INFORMATION GIVEN: Begin
(* ===== verification/JsInt.v ===== *)
(** * JavaScript integers

    The integer arithmetic the services rely on: the 32-bit bitwise operators
    of [Number] (ECMAScript ToInt32/ToUint32), [BigInt] division, and the
    rounding of a [BigInt] to the nearest double that [Number(big)] performs. *)

From S2P Require Import Prelude.
Local Open Scope Z_scope.

(** ** ToInt32, ToUint32 and the bitwise operators *)

Definition to_uint32 (z : Z) : Z := z mod 2 ^ 32.
Definition to_int32 (z : Z) : Z :=
  let u := z mod 2 ^ 32 in if u <? 2 ^ 31 then u else u - 2 ^ 32.

Definition js_and (a b : Z) : Z := Z.land (to_int32 a) (to_int32 b).
Definition js_or (a b : Z) : Z := Z.lor (to_int32 a) (to_int32 b).
Definition js_xor (a b : Z) : Z := Z.lxor (to_int32 a) (to_int32 b).
Definition js_shl (a n : Z) : Z := to_int32 (Z.shiftl (to_int32 a) (n mod 32)).
Definition js_shr (a n : Z) : Z := Z.shiftr (to_int32 a) (n mod 32).
Definition js_ushr (a n : Z) : Z := Z.shiftr (to_uint32 a) (n mod 32).

(** ** BigInt division truncates toward zero *)

Definition big_div (a b : Z) : Z := Z.quot a b.
Definition big_rem (a b : Z) : Z := Z.rem a b.

(** [Number(big)]: round to nearest, ties to even, 53 significant bits. *)
Definition round53 (z : Z) : Z :=
  let m := Z.abs z in
  if m <? 2 ^ 53 then z else
  let s := Z.log2 m - 52 in
  let q := m / 2 ^ s in
  let r := m mod 2 ^ s in
  let half := 2 ^ (s - 1) in
  let q' := if (half <? r) || ((r =? half) && Z.odd q) then q + 1 else q in
  Z.sgn z * (q' * 2 ^ s).

(** ** Facts *)

Section word32.
Lemma to_uint32_range z : 0 <= to_uint32 z < 2 ^ 32.
Proof. apply Z.mod_pos_bound. lia. Qed.

Lemma to_uint32_small z : 0 <= z < 2 ^ 32 -> to_uint32 z = z.
Proof. intros H. by apply Z.mod_small. Qed.

Lemma to_int32_range z : - 2 ^ 31 <= to_int32 z < 2 ^ 31.
Proof.
  unfold to_int32. pose proof (Z.mod_pos_bound z (2 ^ 32) ltac:(lia)).
  destruct (Z.ltb_spec (z mod 2 ^ 32) (2 ^ 31)); lia.
Qed.

Lemma to_int32_small z : - 2 ^ 31 <= z < 2 ^ 31 -> to_int32 z = z.
Proof.
  intros H. unfold to_int32. destruct (Z_lt_le_dec z 0).
  - replace (z mod 2 ^ 32) with (z + 2 ^ 32).
    + destruct (Z.ltb_spec (z + 2 ^ 32) (2 ^ 31)); lia.
    + apply Z.mod_unique with (q := -1); lia.
  - rewrite Z.mod_small by lia. destruct (Z.ltb_spec z (2 ^ 31)); lia.
Qed.

(** ToInt32 changes a number by a multiple of 2^32. *)
Lemma to_int32_mod z : to_int32 z mod 2 ^ 32 = z mod 2 ^ 32.
Proof.
  unfold to_int32. destruct (z mod 2 ^ 32 <? 2 ^ 31).
  - by rewrite Z.mod_mod.
  - replace (z mod 2 ^ 32 - 2 ^ 32) with (z mod 2 ^ 32 + (-1) * 2 ^ 32) by lia.
    by rewrite Z.mod_add, Z.mod_mod.
Qed.

Lemma mod_pow2_trans z a b : 0 <= a <= b -> (z mod 2 ^ b) mod 2 ^ a = z mod 2 ^ a.
Proof.
  intros H. rewrite <- !Z.land_ones by lia. apply Z.bits_inj'. intros i Hi.
  rewrite !Z.land_spec, !Z.testbit_ones_nonneg by lia.
  destruct (Z.testbit z i); [|done].
  destruct (Z.ltb_spec i a), (Z.ltb_spec i b); lia || done.
Qed.

Lemma to_int32_mod_le z a : 0 <= a <= 32 -> to_int32 z mod 2 ^ a = z mod 2 ^ a.
Proof.
  intros H. rewrite <- (mod_pow2_trans (to_int32 z) a 32), to_int32_mod by lia.
  apply mod_pow2_trans. lia.
Qed.

(** [z & (2^k - 1)] keeps the low [k] bits of any integer. *)
Lemma js_and_ones z k : 0 <= k <= 31 -> js_and z (Z.ones k) = z mod 2 ^ k.
Proof.
  intros H. unfold js_and.
  rewrite (to_int32_small (Z.ones k)).
  - rewrite Z.land_ones by lia. apply to_int32_mod_le. lia.
  - rewrite Z.ones_equiv. assert (2 ^ k <= 2 ^ 31) by (apply Z.pow_le_mono_r; lia).
    assert (0 < 2 ^ k) by (apply Z.pow_pos_nonneg; lia). lia.
Qed.

Lemma js_ushr_small a n : 0 <= a < 2 ^ 32 -> 0 <= n < 32 -> js_ushr a n = a / 2 ^ n.
Proof.
  intros Ha Hn. unfold js_ushr. rewrite to_uint32_small, Z.mod_small by lia.
  apply Z.shiftr_div_pow2. lia.
Qed.

Lemma js_shr_small a n : 0 <= a < 2 ^ 31 -> 0 <= n < 32 -> js_shr a n = a / 2 ^ n.
Proof.
  intros Ha Hn. unfold js_shr. rewrite to_int32_small, Z.mod_small by lia.
  apply Z.shiftr_div_pow2. lia.
Qed.

Lemma js_shl_small a n : 0 <= a -> 0 <= n < 32 -> a * 2 ^ n < 2 ^ 31 -> js_shl a n = a * 2 ^ n.
Proof.
  intros Ha Hn Hb. assert (0 < 2 ^ n) by (apply Z.pow_pos_nonneg; lia).
  unfold js_shl. rewrite (to_int32_small a) by nia.
  rewrite (Z.mod_small n), Z.shiftl_mul_pow2 by lia.
  apply to_int32_small. nia.
Qed.

Lemma lxor_range a b n : 0 <= n -> 0 <= a < 2 ^ n -> 0 <= b < 2 ^ n -> 0 <= Z.lxor a b < 2 ^ n.
Proof.
  intros Hn Ha Hb. assert (0 <= Z.lxor a b) by (apply Z.lxor_nonneg; lia).
  split; [done|]. destruct (Z.eq_dec (Z.lxor a b) 0) as [->|]; [apply Z.pow_pos_nonneg; lia|].
  apply Z.log2_lt_pow2; [lia|].
  pose proof (Z.log2_lxor a b ltac:(lia) ltac:(lia)).
  assert (forall x, 0 <= x < 2 ^ n -> x = 0 \/ Z.log2 x < n) as Hlog.
  { intros x Hx. destruct (Z.eq_dec x 0); [by left|]. right. apply Z.log2_lt_pow2; lia. }
  destruct (Hlog a Ha) as [->|], (Hlog b Hb) as [->|]; change (Z.log2 0) with 0 in *.
  - by rewrite Z.lxor_0_l in *.
  - rewrite Z.lxor_0_l in *. lia.
  - rewrite Z.lxor_0_r in *. lia.
  - lia.
Qed.

(** On 31-bit naturals the signed xor is the plain one. *)
Lemma js_xor_small a b : 0 <= a < 2 ^ 31 -> 0 <= b < 2 ^ 31 -> js_xor a b = Z.lxor a b.
Proof. intros Ha Hb. unfold js_xor. by rewrite !to_int32_small by lia. Qed.

Lemma js_or_small a b : 0 <= a < 2 ^ 31 -> 0 <= b < 2 ^ 31 -> js_or a b = Z.lor a b.
Proof. intros Ha Hb. unfold js_or. by rewrite !to_int32_small by lia. Qed.
End word32.

Section bigint.
Lemma big_div_nonneg a b : 0 <= a -> 0 < b -> big_div a b = a / b.
Proof. apply Z.quot_div_nonneg. Qed.

Lemma big_rem_nonneg a b : 0 <= a -> 0 < b -> big_rem a b = a mod b.
Proof. apply Z.rem_mod_nonneg. Qed.

Lemma big_div_bounds a b : 0 <= a -> 0 < b -> 0 <= big_div a b <= a.
Proof.
  intros Ha Hb. rewrite big_div_nonneg by done. split; [apply Z.div_pos; lia|].
  apply Z.div_le_upper_bound; nia.
Qed.

Lemma round53_small z : Z.abs z < 2 ^ 53 -> round53 z = z.
Proof. intros H. unfold round53. destruct (Z.ltb_spec (Z.abs z) (2 ^ 53)); lia. Qed.

Lemma round53_pos z : 0 < z -> 0 < round53 z.
Proof.
  intros H. unfold round53. destruct (Z.ltb_spec (Z.abs z) (2 ^ 53)) as [|Hb]; [lia|].
  rewrite Z.sgn_pos, Z.abs_eq, Z.mul_1_l by lia. rewrite Z.abs_eq in Hb by lia.
  assert (53 <= Z.log2 z) by (apply Z.log2_le_pow2; lia).
  assert (0 < 2 ^ (Z.log2 z - 52)) by (apply Z.pow_pos_nonneg; lia).
  assert (0 < z / 2 ^ (Z.log2 z - 52)).
  { apply Z.div_str_pos. split; [lia|].
    transitivity (2 ^ Z.log2 z); [apply Z.pow_le_mono_r; lia|]. apply Z.log2_spec. lia. }
  destruct (_ || _); nia.
Qed.
(** A multiple of a large enough power of two with few bits is exact. *)
Lemma round53_exact q s : 2 ^ 52 <= q < 2 ^ 53 -> 0 <= s -> round53 (q * 2 ^ s) = q * 2 ^ s.
Proof.
  intros Hq Hs. assert (0 < 2 ^ s) as Hp by (apply Z.pow_pos_nonneg; lia).
  unfold round53. rewrite Z.abs_eq by nia.
  destruct (Z.ltb_spec (q * 2 ^ s) (2 ^ 53)); [done|].
  assert (Z.log2 q = 52) as Hl by (apply Z.log2_unique; lia).
  rewrite Z.log2_mul_pow2, Hl by lia. replace (s + 52 - 52) with s by lia.
  assert (s <> 0) by (intros ->; lia).
  rewrite Z.div_mul, Z.mod_mul by lia.
  assert (0 < 2 ^ (s - 1)) by (apply Z.pow_pos_nonneg; lia).
  destruct (Z.ltb_spec (2 ^ (s - 1)) 0), (Z.eqb_spec 0 (2 ^ (s - 1))); cbn [orb andb]; try lia.
Qed.

Lemma round53_opp z : round53 (- z) = - round53 z.
Proof.
  unfold round53. rewrite Z.abs_opp, Z.sgn_opp.
  destruct (Z.abs z <? 2 ^ 53); [done|]. lia.
Qed.

(** A double is its own nearest double. *)
Lemma round53_idem z : round53 (round53 z) = round53 z.
Proof.
  assert (forall z, 0 <= z -> round53 (round53 z) = round53 z) as Hpos.
  { clear z. intros z Hz. destruct (Z.lt_ge_cases z (2 ^ 53)) as [Hb|Hb].
    { by rewrite (round53_small z) by lia; rewrite round53_small by lia. }
    unfold round53 at 2 3. rewrite Z.abs_eq, Z.sgn_pos, Z.mul_1_l by lia.
    destruct (Z.ltb_spec z (2 ^ 53)); [lia|].
    assert (53 <= Z.log2 z) as Hlog by (apply Z.log2_le_pow2; lia).
    set (s := Z.log2 z - 52). set (q := z / 2 ^ s).
    assert (2 ^ 52 <= q < 2 ^ 53) as Hq.
    { assert (0 < 2 ^ s) by (apply Z.pow_pos_nonneg; lia).
      pose proof (Z.log2_spec z ltac:(lia)) as Hspec.
      replace (Z.log2 z) with (52 + s) in Hspec by lia.
      replace (Z.succ (52 + s)) with (53 + s) in Hspec by lia.
      rewrite !Z.pow_add_r in Hspec by lia. unfold q. split.
      - apply Z.div_le_lower_bound; lia.
      - apply Z.div_lt_upper_bound; lia. }
    destruct (_ || _); [|apply round53_exact; lia].
    destruct (Z.eq_dec q (2 ^ 53 - 1)) as [->|Hne]; [|apply round53_exact; lia].
    replace ((2 ^ 53 - 1 + 1) * 2 ^ s) with (2 ^ 52 * 2 ^ (s + 1)).
    - apply round53_exact; lia.
    - rewrite Z.pow_add_r by lia. lia. }
  destruct (Z.le_ge_cases 0 z); [by apply Hpos|].
  rewrite <- (Z.opp_involutive z), !(round53_opp (- z)), round53_opp. by rewrite Hpos by lia.
Qed.

Lemma round53_nonneg z : 0 <= z -> 0 <= round53 z.
Proof. intros H. destruct (Z.eq_dec z 0) as [->|]; [done|]. pose proof (round53_pos z). lia. Qed.
End bigint.

#[export] Hint Resolve to_uint32_range to_int32_range round53_pos : pcoin.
INFORMATION GIVEN: End
#### WORK ORDER:
Going back to the entries above, set down exactly the lines that begin at the one with "Lemma big_div_nonneg a" and end at the one with "assert (0 < 2 ^ (Z.log2", both included, and nothing else.

#### RESULT:
Lemma big_div_nonneg a b : 0 <= a -> 0 < b -> big_div a b = a / b.
Proof. apply Z.quot_div_nonneg. Qed.

Lemma big_rem_nonneg a b : 0 <= a -> 0 < b -> big_rem a b = a mod b.
Proof. apply Z.rem_mod_nonneg. Qed.

Lemma big_div_bounds a b : 0 <= a -> 0 < b -> 0 <= big_div a b <= a.
Proof.
  intros Ha Hb. rewrite big_div_nonneg by done. split; [apply Z.div_pos; lia|].
  apply Z.div_le_upper_bound; nia.
Qed.

Lemma round53_small z : Z.abs z < 2 ^ 53 -> round53 z = z.
Proof. intros H. unfold round53. destruct (Z.ltb_spec (Z.abs z) (2 ^ 53)); lia. Qed.

Lemma round53_pos z : 0 < z -> 0 < round53 z.
Proof.
  intros H. unfold round53. destruct (Z.ltb_spec (Z.abs z) (2 ^ 53)) as [|Hb]; [lia|].
  rewrite Z.sgn_pos, Z.abs_eq, Z.mul_1_l by lia. rewrite Z.abs_eq in Hb by lia.
  assert (53 <= Z.log2 z) by (apply Z.log2_le_pow2; lia).
  assert (0 < 2 ^ (Z.log2 z - 52)) by (apply Z.pow_pos_nonneg; lia).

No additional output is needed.